VGTU-TEST-gLite has identical situation to KTU-ELEN-LCG2.
As it can be seen from the results, all sites that have 1Gbps transparent network infrastructure, correctly configured routing and TCP parameter optimizations on hosts achieve significant TCP throughput performance. And, most importantly, all performance bottlenecks have been identified and explained. Common reasons for remaining network performance bottlenecks are lack of network capacity in LAN or connection to GÉANT (usage of 100Mbps instead of 1Gbps Ethernet), oversaturated link to GÉANT (Belarus), misconfigured (RTUETF) or performance-limited (IFJ-PAN-BG) network routing equipment.
PUBLIC Page 36 of 36
The SA2 activity has met all objectives according to the Description of Work. National Network Coordination Centres were established in each country to form the basis for successful coordination of activities even after the end of the project. Network infrastructure and proposed solutions for improvement of TCP performance are helping to maintain high quality network capacity for grid users in Estonia, Latvia, Lithuania, and Belarus.
The described TCP performance “bottleneck” removal solution has been successfully tested not only in the lab, but also deployed in BalticGrid.

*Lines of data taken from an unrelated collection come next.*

(** * sleep.py: resolution of sleep intervals

    A shallow embedding of the interval logic of [sleep.py]
    ([parse_time], [parse_duration], [get_checked_duration],
    [get_interval], [get_next_interval], [main]) and the properties the
    specification states about it.

    Values are modelled as Python has them:
    - a [timedelta] is a signed count of microseconds, limited to
      [TD_MIN .. TD_MAX]; building one outside raises [OverflowError];
    - a [datetime] is a wall-clock reading, in microseconds since
      0001-01-01 00:00:00, with an optional UTC offset: [None] for a naive
      datetime, [Some off] for an aware one;
    - [None], the empty string and [timedelta(0)] are falsy.

    The libraries the script calls ([dateparser], [parsedatetime], [pytz],
    [float], the system clock and the calendar service) are parameters of
    [Section Script]; [Module Sample] instantiates them with small
    executable stand-ins on which the theorems are evaluated. *)

From Stdlib Require Import ZArith List String Ascii Bool Lia.
Import ListNotations.
Local Open Scope Z_scope.

(** ** Durations and instants *)

Definition US_PER_SECOND : Z := 1000000.
Definition US_PER_MINUTE : Z := 60 * US_PER_SECOND.
Definition US_PER_HOUR : Z := 60 * US_PER_MINUTE.
Definition US_PER_DAY : Z := 24 * US_PER_HOUR.

(** [datetime.timedelta], in microseconds. *)
Definition timedelta : Type := Z.

(** [timedelta.min] and [timedelta.max]. *)
Definition TD_MIN : Z := - 999999999 * US_PER_DAY.
Definition TD_MAX : Z := 999999999 * US_PER_DAY + (US_PER_DAY - 1).

(** Last representable wall-clock reading, 9999-12-31 23:59:59.999999. *)
Definition MAX_WALL : Z := 3652059 * US_PER_DAY - 1.

Record datetime : Type := mk_datetime {
  wall : Z;
  utcoffset : option Z
}.

Definition naive (w : Z) : datetime := mk_datetime w None.
Definition aware (w off : Z) : datetime := mk_datetime w (Some off).

(** The UTC instant of an aware datetime. *)
Definition instant (w off : Z) : Z := w - off.

(** ** Exceptions *)

(** The texts of the [ValueError]s, kept as data: each constructor holds
    the values its f-string interpolates. *)
Inductive message : Type :=
| MsgNotAFloat (text : string)
| MsgNaNHours
| MsgUnableToParseDuration (input_duration : string)
| MsgInconsistentDuration (check_duration : timedelta)
    (start end_ : datetime) (threshold_mins : Z)
| MsgStartAfterEnd (start end_ : datetime)
| MsgInvalidCombination
| MsgNotNaive
| MsgSecurityDirNotFound
| MsgCredentialsNotFound.

Inductive exn : Type :=
| ValueError (msg : message)
| TypeError
| OverflowError.

Inductive result (A : Type) : Type :=
| Ok (a : A)
| Raise (e : exn).
Arguments Ok {A} a.
Arguments Raise {A} e.

Definition is_ok {A : Type} (r : result A) : bool :=
  match r with Ok _ => true | Raise _ => false end.

(** ** Arithmetic of [datetime] and [timedelta] *)

Definition in_td_range (d : Z) : bool := (TD_MIN <=? d) && (d <=? TD_MAX).
Definition in_wall_range (w : Z) : bool := (0 <=? w) && (w <=? MAX_WALL).

(** [a - b] on timedeltas. *)
Definition td_sub (a b : timedelta) : result timedelta :=
  if in_td_range (a - b) then Ok (a - b) else Raise OverflowError.

(** [a - b] on datetimes: naive with naive by wall clock, aware with aware
    by UTC instant, and a [TypeError] when they are mixed. *)
Definition dt_sub (a b : datetime) : result timedelta :=
  match utcoffset a, utcoffset b with
  | None, None => Ok (wall a - wall b)
  | Some oa, Some ob => Ok (instant (wall a) oa - instant (wall b) ob)
  | _, _ => Raise TypeError
  end.

(** [a + d]: the wall clock moves, the offset stays. *)
Definition dt_add (a : datetime) (d : timedelta) : result datetime :=
  if in_wall_range (wall a + d)
  then Ok (mk_datetime (wall a + d) (utcoffset a))
  else Raise OverflowError.

(** [a - d]. *)
Definition dt_minus (a : datetime) (d : timedelta) : result datetime :=
  if in_wall_range (wall a - d)
  then Ok (mk_datetime (wall a - d) (utcoffset a))
  else Raise OverflowError.

(** [a > b] on datetimes. *)
Definition dt_gt (a b : datetime) : result bool :=
  match utcoffset a, utcoffset b with
  | None, None => Ok (wall a >? wall b)
  | Some oa, Some ob => Ok (instant (wall a) oa >? instant (wall b) ob)
  | _, _ => Raise TypeError
  end.

(** ** Truthiness *)

Definition nonempty (s : string) : bool :=
  match s with EmptyString => false | String _ _ => true end.

Definition truthy_str (o : option string) : bool :=
  match o with Some s => nonempty s | None => false end.

Definition truthy_dt (o : option datetime) : bool :=
  match o with Some _ => true | None => false end.

Definition truthy_td (o : option timedelta) : bool :=
  match o with Some d => negb (d =? 0) | None => false end.

(** ** The proleptic Gregorian calendar, for [strftime] *)

Module Calendar.

Definition is_leap (y : Z) : bool :=
  ((y mod 4 =? 0) && negb (y mod 100 =? 0)) || (y mod 400 =? 0).

Definition days_in_month (y m : Z) : Z :=
  if m =? 2 then (if is_leap y then 29 else 28)
  else if (m =? 4) || (m =? 6) || (m =? 9) || (m =? 11) then 30
  else 31.

(** Days in the years before year [y]. *)
Definition days_before_year (y : Z) : Z :=
  let p := y - 1 in p * 365 + p / 4 - p / 100 + p / 400.

(** Days of year [y] before the first of month [m]. *)
Fixpoint days_before_month_from (y : Z) (k : nat) (m : Z) : Z :=
  match k with
  | O => 0
  | S k' =>
      if Z.of_nat k <? m
      then days_in_month y (Z.of_nat k) + days_before_month_from y k' m
      else days_before_month_from y k' m
  end.

Definition days_before_month (y m : Z) : Z := days_before_month_from y 12 m.

(** Ordinal of a date, 0001-01-01 being day 1. *)
Definition ymd2ord (y m d : Z) : Z :=
  days_before_year y + days_before_month y m + d.

(** Month and day of the [n]-th day (from 0) of year [y]. *)
Fixpoint month_of (y : Z) (k : nat) (m n : Z) : Z * Z :=
  match k with
  | O => (m, n + 1)
  | S k' =>
      let len := days_in_month y m in
      if n <? len then (m, n + 1) else month_of y k' (m + 1) (n - len)
  end.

The designed solution exceeds the initial expectations in two aspects:
• It is much simpler to deploy than initially envisioned HighSpeed TCP or Scalable TCP, but achieves the same close to Gigabit single-session TCP performance.
• It does not degrade TCP performance for other network users and thus can be safely deployed in general purpose multi-user networks such as GÉANT (no need for LBE or other QoS services).
Since the proposed solution has no (observed) negative side effects, it is recommended for general deployment also outside BalticGrid.
BG-IRT team has monitored the security of the BalticGrid-II infrastructure. In case of international security incidents affecting the EGEE infrastructure, BG-IRT administrators are following the case and applying necessary patches or remedies.